Radio Vaticano: Vives en tu comunidad religiosa en Roma, ¿cómo reaccionan tus hermanos ante sus esfuerzos en la calle durante estas semanas? Finalmente, en Roma, como en toda Italia, hay un toque de queda con excepciones estrictamente reguladas.

Stefan Tertünte: Vivo con 40 cohermanos de 16 países. En general, hay que decir que varias personas están inquietas por esta crisis. Muchos de los que vinieron a estudiar desde África y Asia no estaban absolutamente preparados para enfrentar tales condiciones en Europa. Es por eso que fue y es difícil para uno u otro hermano salir una vez por semana y exponerme a lo que consideran potencialmente peligroso.
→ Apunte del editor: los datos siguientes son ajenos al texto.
Lemma post_request_processing_always_raises_witness :
  let g := GuardrailsManager_init default_environ true in
  enabled g = true /\ reachable default_environ (cost_tracker g) /\
  (exists e,
     (post_request_processing (fun _ _ => false) "vertex-gemini-pro" "alice" 1000 500
        "fine" "req-1" scenario_now scenario_now g).2 = inl e) /\
  (Z.abs 1000 < 2 ^ 1000 -> Z.abs 500 < 2 ^ 1000 ->
   post_request_processing (fun _ _ => false) "vertex-gemini-pro" "alice" 1000 500
       "fine" "req-1" scenario_now scenario_now g =
     (set_cost_tracker
        (recorded (cost_record (cost_tracker g) "vertex-gemini-pro" "alice" 1000 500
                     "req-1" scenario_now)
                  (cost_tracker g)) g,
      tracker_record <$> lookup_warning (cost_tracker g) "vertex-gemini-pro",
      inl (KeyError match pricing default_environ !! "vertex-gemini-pro" with
                    | Some _ => strftime "%Y-%m-%d" scenario_now
                    | None => "vertex-gemini-pro"
                    end))).
Proof.
  cbv zeta. split; [reflexivity|]. split; [apply reachable_init|].
  apply post_request_processing_always_raises; [reflexivity|apply reachable_init].
Defined.

(** X12. A request whose post-processing raised is still counted. After
    [post_request_processing] on an enabled manager with a constructed
    tracker and non-zero ceilings, [get_status] reports one retained entry
    more than before, and a spend for the day of the request that is the
    previous one plus the total cost of the request. *)
Theorem failed_request_is_counted (re_search : string -> string -> bool)
    (env : Environ) (g : GuardrailsManager) (mdl uid : string) (itok otok : Z)
    (output rid : string) (now later : datetime) :
  enabled g = true -> reachable env (cost_tracker g) ->
  Z.abs itok < 2 ^ 1000 -> Z.abs otok < 2 ^ 1000 ->
  zero_budget (cost_tracker g) = false ->
  let g' := (post_request_processing re_search mdl uid itok otok output rid now later g).1.1 in
  exists report,
    get_status now later g' = (g', [], inr (Some report)) /\
    Status.total_entries report = Z.of_nat (length (costs (cost_tracker g))) + 1 /\
    summary_field (Status.costs report) "daily" "spent" =
      Some (fadd (dict_get (daily_costs (cost_tracker g)) (strftime "%Y-%m-%d" now) fzero)
                 (total_cost (cost_record (cost_tracker g) mdl uid itok otok rid now))).
Proof.
  intros He Hr Hi Ho Hz. cbv zeta.
  rewrite (post_request_processing_raises_state re_search env g mdl uid itok otok
             output rid now later He Hr Hi Ho).
  rewrite get_status_enabled by exact He.
  rewrite get_current_costs_run.
  cbn [cost_tracker set_cost_tracker].
  replace (zero_budget (recorded _ (cost_tracker g))) with false by (symmetry; exact Hz).
  cbn [snd]. cbv zeta. eexists. split; [reflexivity|].
  cbn [Status.total_entries Status.costs]. split.
  - cbn [recorded costs set_user_costs set_monthly_costs set_weekly_costs
         set_daily_costs set_costs].
    rewrite length_app. cbn [length]. lia.
  - summary_lookup.
    cbn [recorded daily_costs set_user_costs set_monthly_costs set_weekly_costs
         set_daily_costs set_costs].
    destruct (cost_record_fields (cost_tracker g) mdl uid itok otok rid now) as (-> & _).
    unfold dict_get at 1. rewrite defaultdict_iadd_lookup. reflexivity.
Qed.

Lemma failed_request_is_counted_witness :
  let g := GuardrailsManager_init default_environ true in
  let g' := (post_request_processing (fun _ _ => false) "vertex-gemini-pro" "alice"
               1000 500 "fine" "req-1" scenario_now scenario_now g).1.1 in
  enabled g = true /\ reachable default_environ (cost_tracker g) /\
  Z.abs 1000 < 2 ^ 1000 /\ Z.abs 500 < 2 ^ 1000 /\
  zero_budget (cost_tracker g) = false /\
  exists report,
    get_status scenario_now scenario_now g' = (g', [], inr (Some report)) /\
    Status.total_entries report = Z.of_nat (length (costs (cost_tracker g))) + 1 /\
    summary_field (Status.costs report) "daily" "spent" =
      Some (fadd (dict_get (daily_costs (cost_tracker g))
                           (strftime "%Y-%m-%d" scenario_now) fzero)
                 (total_cost (cost_record (cost_tracker g) "vertex-gemini-pro" "alice"
                                1000 500 "req-1" scenario_now))).
Proof.
  cbv zeta. split; [reflexivity|]. split; [apply reachable_init|].
  split; [vm_compute; reflexivity|]. split; [vm_compute; reflexivity|].
  split; [reflexivity|].
  apply (failed_request_is_counted (fun _ _ => false) default_environ
           (GuardrailsManager_init default_environ true));
    [reflexivity|apply reachable_init|vm_compute; reflexivity|vm_compute; reflexivity
    |reflexivity].
Defined.

(** * Content validation *)

Lemma startswith_spec (p s : string) :
  startswith p s = true <-> exists b, s = p +:+ b.
Proof.
  revert s. induction p as [|a p IH]; intros s; cbn [startswith String.append].
  - split; [eauto|reflexivity].
  - destruct s as [|c s].
    + split; [discriminate|]. intros (b & H). discriminate H.
    + destruct (Ascii.eqb_spec a c) as [->|Hne].
      * rewrite IH. split; intros (b & H); exists b; [now rewrite H|now inversion H].
      * split; [discriminate|]. intros (b & H). cbn [String.append] in H.
        injection H as H1 H2. now subst.
Qed.

(** [sub in s] holds exactly when [sub] occurs in [s] as a substring. *)
Lemma contains_spec (sub s : string) :
  contains sub s = true <-> exists a b, s = a +:+ sub +:+ b.
Proof.
  induction s as [|c s IH]; cbn [contains]; rewrite orb_true_iff, startswith_spec.
  - split.
    + intros [(b & H)|H]; [|discriminate]. exists EmptyString, b. exact H.
    + intros (a & b & H). left. destruct a; [|discriminate H].
      exists b. exact H.
  - rewrite IH. split.
    + intros [(b & H)|(a & b & H)].
      * exists EmptyString, b. exact H.
      * exists (String c a), b. cbn [String.append]. now rewrite H.
    + intros (a & b & H). destruct a as [|c' a]; cbn [String.append] in H.
      * left. eauto.
      * right. inversion H. eauto.
Qed.

Lemma existsb_false_iff {A} (f : A -> bool) (l : list A) :
  existsb f l = false <-> forall x, x ∈ l -> f x = false.
Proof.
  induction l as [|y l IH]; cbn [existsb].
  - split; [|reflexivity]. intros _ x Hx. now apply elem_of_nil in Hx.
  - rewrite orb_false_iff, IH. split.
    + intros (Hy & Hl) x Hx. apply elem_of_cons in Hx as [->|Hx]; auto.
    + intros H. split; [apply H, list_elem_of_here|].
      intros x Hx. apply H, list_elem_of_further, Hx.
Qed.

Lemma find_first_match {A} (f : A -> bool) (l : list A) :
  match find f l with
  | Some x => x ∈ l /\ f x = true
  | None => forall x, x ∈ l -> f x = false
  end.
Proof.
  induction l as [|y l IH]; cbn [find].
  - intros x Hx. now apply elem_of_nil in Hx.
  - destruct (f y) eqn:Ey; [split; [apply list_elem_of_here|exact Ey]|].
    destruct (find f l) as [x|].
    + destruct IH. split; [now apply list_elem_of_further|assumption].
    + intros x Hx. apply elem_of_cons in Hx as [->|Hx]; auto.
Qed.

(** The violations of [validate_input]: one list per check, in the order of
    the checks, each check adding at most one. *)
Lemma validate_input_run (re_search : string -> string -> bool) (c : ContentGuardrails)
    (content content_type : string) :
  validate_input re_search c content content_type =
    let estimated_tokens :=
      fmul (of_int (Z.of_nat (length (split content)))) (decimal 13 1) in
    let violations :=
      (if max_request_size c <? utf8_len content
       then [RequestSizeExceedsLimit (utf8_len content) (max_request_size c)] else []) ++
      (if float_gt_int estimated_tokens (max_input_tokens c)
       then [EstimatedInputTokensExceedLimit estimated_tokens (max_input_tokens c)]
       else []) ++
      (if block_pii c && existsb (fun p => re_search p content) (pii_patterns c)
       then [PotentialPII] else []) ++
      (if scan_for_secrets c && existsb (fun p => re_search p content) (secret_patterns c)
       then [PotentialSecretInInput] else []) ++
      (if keyword_scan c
       then match find (fun kw => contains kw (lower content)) toxic_keywords with
            | Some kw => [PotentiallyHarmfulContent kw]
            | None => []
            end
       else []) in
    (bool_decide (length violations = 0%nat), violations).
Proof.
  unfold validate_input, keyword_scan. cbv zeta.
  destruct (max_request_size c <? utf8_len content);
    destruct (float_gt_int _ (max_input_tokens c));
    destruct (block_pii c && _); destruct (scan_for_secrets c && _);
    destruct (block_toxic c || block_hate c || block_violence c || block_sexual c);
    try destruct (find _ toxic_keywords); reflexivity.
Qed.

Lemma find_existsb {A} (f : A -> bool) (l : list A) :
  match find f l with Some _ => true | None => false end = existsb f l.
Proof.
  induction l as [|y l IH]; [reflexivity|]. cbn [find existsb].
  destruct (f y); [reflexivity|exact IH].
Qed.

(** The verdict of [validate_input], check by check. *)
Lemma validate_input_verdict (re_search : string -> string -> bool)
    (c : ContentGuardrails) (content content_type : string) :
  (validate_input re_search c content content_type).1 =
    negb (max_request_size c <? utf8_len content)
    && negb (float_gt_int (fmul (of_int (Z.of_nat (length (split content))))
                                (decimal 13 1)) (max_input_tokens c))
    && negb (block_pii c && existsb (fun p => re_search p content) (pii_patterns c))
    && negb (scan_for_secrets c
             && existsb (fun p => re_search p content) (secret_patterns c))
    && negb (keyword_scan c
             && existsb (fun kw => contains kw (lower content)) toxic_keywords).
Proof.
  rewrite validate_input_run. cbv zeta. cbn [fst].
  rewrite <- (find_existsb _ toxic_keywords).
  destruct (max_request_size c <? utf8_len content);
    destruct (float_gt_int _ (max_input_tokens c));
    destruct (block_pii c && _); destruct (scan_for_secrets c && _);
    destruct (keyword_scan c);
    try destruct (find _ toxic_keywords); reflexivity.
Qed.

(** X13. [validate_input] accepts a content exactly when all five checks
    pass: the UTF-8 size is within [max_request_size]; the word count times
    1.3 does not exceed [max_input_tokens]; no PII pattern matches, if
    [block_pii] is set; no secret pattern matches, if [scan_for_secrets] is
    set; and, if any of the four content flags is set, no listed keyword
    occurs in the lower-cased content. The content type plays no part. *)
Theorem validate_input_accepts_iff (re_search : string -> string -> bool)
    (c : ContentGuardrails) (content content_type : string) :
  (validate_input re_search c content content_type).1 = true <->
  utf8_len content <= max_request_size c /\
  float_gt_int (fmul (of_int (Z.of_nat (length (split content)))) (decimal 13 1))
               (max_input_tokens c) = false /\
  (block_pii c = true ->
   forall p, p ∈ pii_patterns c -> re_search p content = false) /\
  (scan_for_secrets c = true ->
   forall p, p ∈ secret_patterns c -> re_search p content = false) /\
  (keyword_scan c = true ->
   forall kw, kw ∈ toxic_keywords -> contains kw (lower content) = false).
Proof.
  rewrite validate_input_verdict.
  rewrite !andb_true_iff, !negb_true_iff, Z.ltb_ge, <- !existsb_false_iff.
  destruct (block_pii c), (scan_for_secrets c), (keyword_scan c); cbn [andb];
    intuition congruence.
Qed.

(** X14. The keyword check of [validate_input] is a substring match that
    ignores letter case, and it runs as soon as one of the four content
    flags is set: a keyword violation is reported exactly when some flag
    among [block_toxic], [block_hate], [block_violence] and [block_sexual]
    is set and one of the five listed keywords occurs somewhere inside the
    lower-cased content. *)
Theorem harmful_keyword_reported_iff (re_search : string -> string -> bool)
    (c : ContentGuardrails) (content content_type : string) :
  (exists kw,
     PotentiallyHarmfulContent kw ∈ (validate_input re_search c content content_type).2)
  <->
  keyword_scan c = true /\
  exists kw a b, kw ∈ toxic_keywords /\ lower content = a +:+ kw +:+ b.
Proof.
  rewrite validate_input_run. cbv zeta. cbn [snd].
  pose proof (find_first_match (fun kw => contains kw (lower content)) toxic_keywords)
    as Hf.
  split.
  - intros (kw & H). rewrite !elem_of_app in H.
    destruct H as [H|[H|[H|[H|H]]]].
    + destruct (_ <? _); [apply list_elem_of_singleton in H; discriminate H
                         |now apply elem_of_nil in H].
    + destruct (float_gt_int _ _); [apply list_elem_of_singleton in H; discriminate H
                                   |now apply elem_of_nil in H].
    + destruct (_ && _); [apply list_elem_of_singleton in H; discriminate H
                         |now apply elem_of_nil in H].
    + destruct (_ && _); [apply list_elem_of_singleton in H; discriminate H
                         |now apply elem_of_nil in H].
    + destruct (keyword_scan c); [|now apply elem_of_nil in H].
      split; [reflexivity|].
      destruct (find _ toxic_keywords) as [kw'|]; [|now apply elem_of_nil in H].
      destruct Hf as (Hin & Hc). apply contains_spec in Hc as (a & b & Hc).
      exists kw', a, b. split; assumption.
  - intros (Hs & kw & a & b & Hin & Heq). rewrite Hs.
    destruct (find _ toxic_keywords) as [kw'|].
    + exists kw'. rewrite !elem_of_app. do 4 right. apply list_elem_of_here.
    + specialize (Hf kw Hin). cbv beta in Hf.
      assert (Hc : contains kw (lower content) = true)
        by (apply contains_spec; eauto).
      rewrite Hc in Hf. discriminate Hf.
Qed.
Por eso que tomamos la decisión de mantenerme un poco fuera de la comunidad durante este tiempo.

 

Radio Vaticana: ¿Qué significa eso en detalle?

Stefan Tertünte: Como solo en una habitación separada, durante los momentos de oración permanezco en segundo plano, ya no participo en eventos como compartir la Biblia, para poder salir de la escena y mantenerme alejado de los demás. Siempre es difícil para mí. Pero noto que estoy muy a gusto con mi decisión de asumir mi participación con las personas sin hogar y las consecuencias en la comunidad en este momento.